● **Source data**:
----
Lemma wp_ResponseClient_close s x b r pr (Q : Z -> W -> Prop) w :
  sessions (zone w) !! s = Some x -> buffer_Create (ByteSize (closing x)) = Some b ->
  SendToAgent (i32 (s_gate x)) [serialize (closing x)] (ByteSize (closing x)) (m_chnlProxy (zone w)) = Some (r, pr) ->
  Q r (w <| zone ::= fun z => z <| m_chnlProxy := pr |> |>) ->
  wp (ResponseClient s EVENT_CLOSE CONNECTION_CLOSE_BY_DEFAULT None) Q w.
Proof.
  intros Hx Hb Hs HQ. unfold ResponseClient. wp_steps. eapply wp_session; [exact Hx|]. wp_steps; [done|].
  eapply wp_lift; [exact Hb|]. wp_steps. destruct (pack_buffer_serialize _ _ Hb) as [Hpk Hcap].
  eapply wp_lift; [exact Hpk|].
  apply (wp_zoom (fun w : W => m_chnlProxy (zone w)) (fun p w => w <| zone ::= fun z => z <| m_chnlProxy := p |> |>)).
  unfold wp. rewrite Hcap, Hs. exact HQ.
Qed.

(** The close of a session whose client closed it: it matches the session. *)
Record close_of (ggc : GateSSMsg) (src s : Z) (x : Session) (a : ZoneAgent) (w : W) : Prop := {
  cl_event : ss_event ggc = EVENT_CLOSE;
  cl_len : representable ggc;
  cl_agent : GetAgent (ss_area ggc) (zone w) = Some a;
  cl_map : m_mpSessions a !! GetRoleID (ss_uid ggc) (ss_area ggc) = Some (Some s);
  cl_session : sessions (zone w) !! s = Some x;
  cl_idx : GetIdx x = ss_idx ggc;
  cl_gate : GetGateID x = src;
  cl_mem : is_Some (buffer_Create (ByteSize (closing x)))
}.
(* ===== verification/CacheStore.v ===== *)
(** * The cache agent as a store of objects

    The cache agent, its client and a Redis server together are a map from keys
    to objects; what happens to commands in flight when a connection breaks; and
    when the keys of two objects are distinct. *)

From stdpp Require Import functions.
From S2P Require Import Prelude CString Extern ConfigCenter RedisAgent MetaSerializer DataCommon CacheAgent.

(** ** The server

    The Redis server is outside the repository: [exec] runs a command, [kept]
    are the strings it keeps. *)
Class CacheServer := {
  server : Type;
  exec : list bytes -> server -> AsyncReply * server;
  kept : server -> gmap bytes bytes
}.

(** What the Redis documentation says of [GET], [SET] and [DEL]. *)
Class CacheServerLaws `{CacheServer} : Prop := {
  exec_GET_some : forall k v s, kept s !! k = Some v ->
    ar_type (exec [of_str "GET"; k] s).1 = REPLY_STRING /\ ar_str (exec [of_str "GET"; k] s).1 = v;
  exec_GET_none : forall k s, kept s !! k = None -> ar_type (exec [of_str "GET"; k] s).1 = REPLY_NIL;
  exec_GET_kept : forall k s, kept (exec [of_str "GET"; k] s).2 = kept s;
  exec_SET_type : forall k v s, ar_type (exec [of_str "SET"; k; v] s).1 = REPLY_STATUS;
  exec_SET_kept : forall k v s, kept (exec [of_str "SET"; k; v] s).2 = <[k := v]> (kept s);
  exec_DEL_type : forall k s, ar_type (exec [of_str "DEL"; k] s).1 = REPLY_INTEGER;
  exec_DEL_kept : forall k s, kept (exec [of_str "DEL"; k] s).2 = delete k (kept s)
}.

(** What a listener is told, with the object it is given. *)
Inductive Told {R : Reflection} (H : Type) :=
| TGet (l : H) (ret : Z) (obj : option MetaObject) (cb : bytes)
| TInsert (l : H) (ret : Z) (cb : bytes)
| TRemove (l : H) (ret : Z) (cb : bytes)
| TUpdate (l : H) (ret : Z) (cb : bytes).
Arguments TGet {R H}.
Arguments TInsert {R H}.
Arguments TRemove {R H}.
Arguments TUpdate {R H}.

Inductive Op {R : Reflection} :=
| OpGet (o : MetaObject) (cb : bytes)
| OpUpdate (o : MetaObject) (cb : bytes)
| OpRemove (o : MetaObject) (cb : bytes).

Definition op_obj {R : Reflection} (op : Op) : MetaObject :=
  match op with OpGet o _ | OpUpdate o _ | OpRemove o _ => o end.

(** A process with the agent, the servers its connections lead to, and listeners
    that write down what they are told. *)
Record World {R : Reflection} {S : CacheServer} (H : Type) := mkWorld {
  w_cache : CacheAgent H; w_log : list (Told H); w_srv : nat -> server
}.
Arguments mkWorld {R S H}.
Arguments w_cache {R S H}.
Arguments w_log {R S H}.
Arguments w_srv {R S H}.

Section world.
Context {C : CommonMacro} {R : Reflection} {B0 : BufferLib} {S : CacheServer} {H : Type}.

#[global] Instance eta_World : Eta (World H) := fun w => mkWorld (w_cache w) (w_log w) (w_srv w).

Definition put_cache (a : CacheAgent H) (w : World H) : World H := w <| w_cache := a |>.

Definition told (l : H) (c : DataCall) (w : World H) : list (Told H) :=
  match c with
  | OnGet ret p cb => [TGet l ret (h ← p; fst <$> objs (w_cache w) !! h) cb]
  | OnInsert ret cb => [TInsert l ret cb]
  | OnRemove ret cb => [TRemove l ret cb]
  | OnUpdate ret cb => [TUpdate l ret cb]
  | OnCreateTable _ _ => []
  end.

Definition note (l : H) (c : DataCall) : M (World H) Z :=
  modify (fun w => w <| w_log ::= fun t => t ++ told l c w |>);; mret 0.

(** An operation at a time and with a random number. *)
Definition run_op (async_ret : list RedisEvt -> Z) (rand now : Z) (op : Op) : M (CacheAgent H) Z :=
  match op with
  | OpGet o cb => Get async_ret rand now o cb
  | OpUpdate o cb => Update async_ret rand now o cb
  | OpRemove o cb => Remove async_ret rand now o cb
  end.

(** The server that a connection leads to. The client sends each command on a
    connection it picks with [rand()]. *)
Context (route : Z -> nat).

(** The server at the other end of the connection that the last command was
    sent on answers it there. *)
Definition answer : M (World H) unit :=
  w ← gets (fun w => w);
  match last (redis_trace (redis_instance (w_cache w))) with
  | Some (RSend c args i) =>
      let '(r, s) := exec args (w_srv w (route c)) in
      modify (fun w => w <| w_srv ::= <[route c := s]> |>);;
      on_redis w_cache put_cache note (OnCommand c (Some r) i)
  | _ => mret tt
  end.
----
● **What needs to be done**: Which lines of the data contain the string "OpGet"? Copy each of them.

● **The completed task**:
| OpGet (o : MetaObject) (cb : bytes)
  match op with OpGet o _ | OpUpdate o _ | OpRemove o _ => o end.
  | OpGet o cb => Get async_ret rand now o cb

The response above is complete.